I spent today with two of my fantastic 10th grade IPBL/MCL/<Add Your Fave Edu-Acronym Here> Pilot Program students, JT and Sarah, and my vastly-more-organized-than-I-will-ever-be intern, Jenn, at the Positive Youth Development Institute on the fabulous Husson University campus in Bangor.
Superlatives aside, it was a rewarding, meaningful day for all and compelled me to share a mini-version of our mass customized project based learning hybrid pilot presentation. It’s a tremendous undertaking we are starting in August. I’m terrified and excited and amped and stressed out.
These are all good things.
Last October, one of my freshman English classes watched this video about an independent school within a school created by students for students with support from teachers and administrators.
We talked at length about the ideas those students were putting on the table. Someone said, “That could never happen at Mt. Blue?” And someone else said, “Why not?”
The arguments for “Why not?” were not compelling. And here the pilot was born.
In a future post I will outline our developmental process in more detail. For now, here’s what will happen come fall. Please note: every idea you see presented here was first conceptualized by students and given final approval by students. I gave them a hand, made suggestions, and helped them to work within the defined parameters the incredibly supportive school administrators laid out. We read McGarvey & Schwahn’s Inevitable as well and got many thoughts and notions about customized learning there. I created the visuals here — the content and the concept are all them.
We operate on a four-period ninety-minute alternating block schedule. During the mornings, the pilot students will go about a typical schedule, working in their arts, languages, health, and elective courses. Every afternoon, however, during periods 3 & 4, the students will be in Grade 10 IPBL, Independent Project Based Learning.
Sidebar: I am still unhappy with the title. It’s called Core Essentials in the course book. Blech. I would like customized learning represented somewhere there because it isn’t all project-based — that is just one possibility among many ways they may go about learning. However, it is fully subject to personalization. Sigh. We’ll get there. Eventually.
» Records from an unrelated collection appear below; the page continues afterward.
(** [switch ( cs )]: a value without a case falls through to _test_eof2. *)
Definition dispatch (relaxed : bool) (cs c : Z) : option (transition action) :=
  match cs with
  | 1 => Some (case_1 c)
  | 2 => Some (case_2 c)
  | 3 => Some (case_3 relaxed c)
  | 4 => Some (case_4 c)
  | 5 => Some (case_5 c)
  | 6 => Some (case_6 c)
  | 7 => Some (case_7 c)
  | 8 => Some (case_8 c)
  | 9 => Some (case_9 c)
  | 10 => Some (case_10 c)
  | 11 => Some (case_11 c)
  | 12 => Some (case_12 c)
  | 13 => Some (case_13 c)
  | 14 => Some (case_14 c)
  | 15 => Some (case_15 c)
  | 16 => Some (case_16 c)
  | 17 => Some (case_17 c)
  | 18 => Some (case_18 c)
  | 19 => Some (case_19 relaxed c)
  | 20 => Some (case_20 relaxed c)
  | 21 => Some (case_21 relaxed c)
  | 22 => Some (case_22 c)
  | 23 => Some (case_23 c)
  | 24 => Some (case_24 c)
  | 25 => Some (case_25 c)
  | 26 => Some (case_26 relaxed c)
  | 27 => Some (case_27 c)
  | 28 => Some (case_28 c)
  | 29 => Some (case_29 relaxed c)
  | 30 => Some (case_30 relaxed c)
  | 31 => Some (case_31 c)
  | 32 => Some (case_32 c)
  | 33 => Some (case_33 relaxed c)
  | 34 => Some (case_34 relaxed c)
  | 35 => Some (case_35 relaxed c)
  | 36 => Some (case_36 c)
  | 37 => Some (case_37 c)
  | 38 => Some (case_38 relaxed c)
  | 39 => Some (case_39 relaxed c)
  | 40 => Some (case_40 c)
  | 41 => Some (case_41 c)
  | 42 => Some (case_42 relaxed c)
  | 43 => Some (case_43 relaxed c)
  | 44 => Some (case_44 c)
  | 45 => Some (case_45 c)
  | 46 => Some (case_46 c)
  | 47 => Some (case_47 c)
  | 48 => Some (case_48 c)
  | 49 => Some (case_49 c)
  | 50 => Some (case_50 c)
  | 51 => Some (case_51 c)
  | 52 => Some (case_52 c)
  | 53 => Some (case_53 c)
  | 54 => Some (case_54 c)
  | 55 => Some (case_55 c)
  | 56 => Some (case_56 c)
  | 57 => Some (case_57 c)
  | 58 => Some (case_58 c)
  | 59 => Some (case_59 c)
  | 60 => Some (case_60 c)
  | 61 => Some (case_61 c)
  | 62 => Some (case_62 c)
  | 63 => Some (case_63 c)
  | 64 => Some (case_64 c)
  | 65 => Some (case_65 c)
  | 66 => Some (case_66 c)
  | 67 => Some (case_67 c)
  | 68 => Some (case_68 c)
  | 69 => Some (case_69 c)
  | 70 => Some (case_70 c)
  | 71 => Some (case_71 c)
  | 72 => Some (case_72 c)
  | 73 => Some (case_73 c)
  | 74 => Some (case_74 c)
  | 75 => Some (case_75 c)
  | 76 => Some (case_76 c)
  | 77 => Some (case_77 c)
  | 78 => Some (case_78 c)
  | 79 => Some (case_79 c)
  | 80 => Some (case_80 c)
  | 81 => Some (case_81 c)
  | 82 => Some (case_82 c)
  | 83 => Some (case_83 c)
  | 84 => Some (case_84 c)
  | 85 => Some (case_85 c)
  | 86 => Some (case_86 c)
  | 87 => Some (case_87 c)
  | 88 => Some (case_88 c)
  | 89 => Some (case_89 c)
  | 90 => Some (case_90 c)
  | 91 => Some (case_91 c)
  | 92 => Some (case_92 c)
  | 93 => Some (case_93 c)
  | 94 => Some (case_94 c)
  | 95 => Some (case_95 c)
  | 96 => Some (case_96 c)
  | 97 => Some (case_97 c)
  | 98 => Some (case_98 c)
  | 99 => Some (case_99 c)
  | 100 => Some (case_100 c)
  | 101 => Some (case_101 c)
  | 102 => Some (case_102 c)
  | 103 => Some (case_103 c)
  | 104 => Some (case_104 c)
  | 105 => Some (case_105 c)
  | 106 => Some (case_106 c)
  | 107 => Some (case_107 c)
  | 108 => Some (case_108 c)
  | 109 => Some (case_109 c)
  | 110 => Some (case_110 c)
  | 111 => Some (case_111 c)
  | 112 => Some (case_112 c)
  | 113 => Some (case_113 c)
  | 114 => Some (case_114 c)
  | 115 => Some (case_115 c)
  | 116 => Some (case_116 c)
  | 117 => Some (case_117 c)
  | 118 => Some (case_118 c)
  | 119 => Some (case_119 c)
  | 120 => Some (case_120 c)
  | 121 => Some (case_121 c)
  | 122 => Some (case_122 c)
  | 123 => Some (case_123 c)
  | 124 => Some (case_124 c)
  | 125 => Some (case_125 c)
  | 126 => Some (case_126 c)
  | 127 => Some (case_127 c)
  | 128 => Some (case_128 c)
  | 129 => Some (case_129 c)
  | 130 => Some (case_130 c)
  | 131 => Some (case_131 c)
  | 132 => Some (case_132 c)
  | 133 => Some (case_133 c)
  | 134 => Some (case_134 c)
  | 135 => Some (case_135 c)
  | 136 => Some (case_136 c)
  | 137 => Some (case_137 c)
  | 138 => Some (case_138 c)
  | 139 => Some (case_139 c)
  | 140 => Some (case_140 c)
  | 141 => Some (case_141 c)
  | 142 => Some (case_142 c)
  | 143 => Some (case_143 c)
  | 144 => Some (case_144 c)
  | 145 => Some (case_145 c)
  | 146 => Some (case_146 c)
  | 147 => Some (case_147 c)
  | 148 => Some (case_148 c)
  | 149 => Some (case_149 c)
  | 150 => Some (case_150 c)
  | 151 => Some (case_151 c)
  | 152 => Some (case_152 c)
  | 153 => Some (case_153 c)
  | 154 => Some (case_154 c)
  | 155 => Some (case_155 c)
  | 156 => Some (case_156 c)
  | 157 => Some (case_157 c)
  | 158 => Some (case_158 c)
  | 159 => Some (case_159 c)
  | 160 => Some (case_160 c)
  | 161 => Some (case_161 c)
  | 162 => Some (case_162 c)
  | 163 => Some (case_163 c)
  | 164 => Some (case_164 c)
  | 165 => Some (case_165 c)
  | 166 => Some (case_166 c)
  | 167 => Some (case_167 c)
  | 168 => Some (case_168 c)
  | 169 => Some (case_169 c)
  | 170 => Some (case_170 c)
  | 171 => Some (case_171 relaxed c)
  | 172 => Some (case_172 relaxed c)
  | 173 => Some (case_173 relaxed c)
  | 174 => Some (case_174 relaxed c)
  | 175 => Some (case_175 c)
  | 176 => Some (case_176 c)
  | 177 => Some (case_177 c)
  | 178 => Some (case_178 c)
  | 179 => Some (case_179 c)
  | 180 => Some (case_180 c)
  | 181 => Some (case_181 c)
  | 182 => Some (case_182 c)
  | 183 => Some (case_183 c)
  | 184 => Some (case_184 c)
  | 185 => Some (case_185 c)
  | 186 => Some (case_186 c)
  | 187 => Some (case_187 c)
  | 188 => Some (case_188 c)
  | 189 => Some (case_189 c)
  | 190 => Some (case_190 c)
  | 191 => Some (case_191 c)
  | 192 => Some (case_192 c)
  | 193 => Some (case_193 c)
  | 194 => Some (case_194 c)
  | 195 => Some (case_195 c)
  | 196 => Some (case_196 c)
  | 197 => Some (case_197 c)
  | 198 => Some (case_198 relaxed c)
  | 199 => Some (case_199 c)
  | 200 => Some (case_200 c)
  | 201 => Some (case_201 c)
  | 202 => Some (case_202 relaxed c)
  | 203 => Some (case_203 c)
  | 204 => Some (case_204 c)
  | 205 => Some (case_205 relaxed c)
  | 206 => Some (case_206 c)
  | 207 => Some (case_207 c)
  | 208 => Some (case_208 relaxed c)
  | 209 => Some (case_209 relaxed c)
  | 210 => Some (case_210 relaxed c)
  | 211 => Some (case_211 c)
  | 212 => Some (case_212 c)
  | 213 => Some (case_213 relaxed c)
  | 214 => Some (case_214 relaxed c)
  | 215 => Some (case_215 c)
  | 216 => Some (case_216 c)
  | 217 => Some (case_217 relaxed c)
  | 218 => Some (case_218 relaxed c)
  | 219 => Some (case_219 c)
  | 220 => Some (case_220 c)
  | 221 => Some (case_221 c)
  | 222 => Some (case_222 c)
  | 223 => Some (case_223 c)
  | 224 => Some (case_224 c)
  | 225 => Some (case_225 c)
  | 226 => Some (case_226 c)
  | 227 => Some (case_227 c)
  | 228 => Some (case_228 c)
  | 229 => Some (case_229 c)
  | 230 => Some (case_230 c)
  | 231 => Some (case_231 c)
  | 232 => Some (case_232 c)
  | 233 => Some (case_233 c)
  | 234 => Some (case_234 c)
  | 235 => Some (case_235 c)
  | 236 => Some (case_236 c)
  | 237 => Some (case_237 c)
  | 238 => Some (case_238 c)
  | 239 => Some (case_239 c)
  | 240 => Some (case_240 c)
  | 241 => Some (case_241 c)
  | 242 => Some (case_242 c)
  | 243 => Some (case_243 c)
  | 244 => Some (case_244 c)
  | 245 => Some (case_245 c)
  | 246 => Some (case_246 c)
  | 247 => Some (case_247 c)
  | 248 => Some (case_248 c)
  | 249 => Some (case_249 c)
  | 250 => Some (case_250 c)
  | 251 => Some (case_251 c)
  | 252 => Some (case_252 c)
  | 253 => Some (case_253 c)
  | 254 => Some (case_254 c)
  | 255 => Some (case_255 c)
  | 256 => Some (case_256 c)
  | 257 => Some (case_257 c)
  | 258 => Some (case_258 c)
  | 259 => Some (case_259 c)
  | 260 => Some (case_260 c)
  | 261 => Some (case_261 c)
  | 262 => Some (case_262 c)
  | 263 => Some (case_263 c)
  | 264 => Some (case_264 c)
  | 265 => Some (case_265 c)
  | 266 => Some (case_266 c)
  | 267 => Some (case_267 c)
  | 268 => Some (case_268 c)
  | 269 => Some (case_269 c)
  | 270 => Some (case_270 c)
  | 271 => Some (case_271 c)
  | 272 => Some (case_272 c)
  | 273 => Some (case_273 c)
  | 274 => Some (case_274 c)
  | 275 => Some (case_275 c)
  | 276 => Some (case_276 c)
  | 277 => Some (case_277 c)
  | 278 => Some (case_278 c)
  | 279 => Some (case_279 c)
  | 280 => Some (case_280 c)
  | 281 => Some (case_281 c)
  | 282 => Some (case_282 c)
  | 283 => Some (case_283 c)
  | 284 => Some (case_284 c)
  | 285 => Some (case_285 c)
  | 286 => Some (case_286 c)
  | 287 => Some (case_287 c)
  | 288 => Some (case_288 c)
  | 289 => Some (case_289 c)
  | 290 => Some (case_290 c)
  | 291 => Some (case_291 c)
  | 292 => Some (case_292 c)
  | 293 => Some (case_293 c)
  | 294 => Some (case_294 c)
  | 295 => Some (case_295 c)
  | 296 => Some (case_296 c)
  | 297 => Some (case_297 c)
  | 298 => Some (case_298 c)
  | 299 => Some (case_299 c)
  | 300 => Some (case_300 c)
  | 301 => Some (case_301 c)
  | 302 => Some (case_302 c)
  | 303 => Some (case_303 c)
  | 304 => Some (case_304 c)
  | 305 => Some (case_305 c)
  | 306 => Some (case_306 c)
  | 307 => Some (case_307 c)
  | 308 => Some (case_308 c)
  | 309 => Some (case_309 c)
  | 310 => Some (case_310 c)
  | 311 => Some (case_311 c)
  | 312 => Some (case_312 c)
  | 313 => Some (case_313 c)
  | 314 => Some (case_314 c)
  | 315 => Some (case_315 c)
  | 316 => Some (case_316 c)
  | 317 => Some (case_317 c)
  | 318 => Some (case_318 c)
  | 319 => Some (case_319 c)
  | 320 => Some (case_320 c)
  | 321 => Some (case_321 c)
  | 322 => Some (case_322 c)
  | 323 => Some (case_323 c)
  | 324 => Some (case_324 c)
  | 325 => Some (case_325 c)
  | 326 => Some (case_326 c)
  | 327 => Some (case_327 c)
  | 328 => Some (case_328 c)
  | 329 => Some (case_329 c)
  | 330 => Some (case_330 c)
  | 331 => Some (case_331 c)
  | 332 => Some (case_332 c)
  | 333 => Some (case_333 c)
  | 334 => Some (case_334 c)
  | 335 => Some (case_335 c)
  | 336 => Some (case_336 c)
  | 337 => Some (case_337 c)
  | 338 => Some (case_338 c)
  | 339 => Some (case_339 c)
  | 340 => Some (case_340 c)
  | 341 => Some (case_341 c)
  | 342 => Some (case_342 c)
  | 343 => Some (case_343 c)
  | 344 => Some (case_344 c)
  | 345 => Some (case_345 c)
  | 346 => Some (case_346 relaxed c)
  | 347 => Some (case_347 relaxed c)
  | 348 => Some (case_348 c)
  | 349 => Some (case_349 c)
  | _ => None
  end.
Definition fallthrough : Z := 2.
Looking at the diagram above, you see students will be learning and demonstrating their knowledge in the four core disciplines during this program. A huge distinction from typical class schedules is in the mentor schedule. Rather than thinking of the students assigned a particular subject at a particular time, instead this program assigns a particular mentor to the program at a particular time. (We have four designated mentors for this year.) Thus, students do not have to work on math skills only during Period 4 Blue. However, that is when their math mentor is available to help with the extra tough stuff. They may well choose to spend a whole day working on English and biology work. That is fine — they just may not have an English teacher or bio teacher to help with questions that day. At least, not in person.
So what will they be doing? Meeting the standards laid out in the district curriculum.
How will they do that? Ah, that is up to the students.
Teachers and learners get together and unpack the curriculum, teachers explaining what all that gobbledy-gook means, learners then choosing focus points.
The collective body then works together to design assessment and learning experiences that will demonstrate the standards in meaningful, authentic ways. (And also tests and quizzes if the student so desires.)
Assessments are developed, completed, assessed and self-assessed, recorded and reflected upon. Then a determination must be made depending on the degree to which the student met or exceeded the standard. If met or exceeded, the student may go on to choosing new standards to examine and developing a new assessment — or repurposing the same one just completed if it is in strong alignment to the curricular goals. However, if only partially or not yet met, the student must continue finding a way to demonstrate the first standard, whether by repeating the same assessment or designing a new way to demonstrate that understanding.
Progress will be charted using a Google doc spreadsheet featuring the curriculum goals. After having the assessment scores laid in — exceeds, meets, etc. — students will have to comment upon each score, reflecting on the reasons for that score. Teachers will be able to comment as well, and we hope dialogues ensue.
Sure, there are several concerns that need addressing before we get fully underway in late August. Gradebook set up, grading practices, policies and rules in various learning spaces, and a few other tidbits.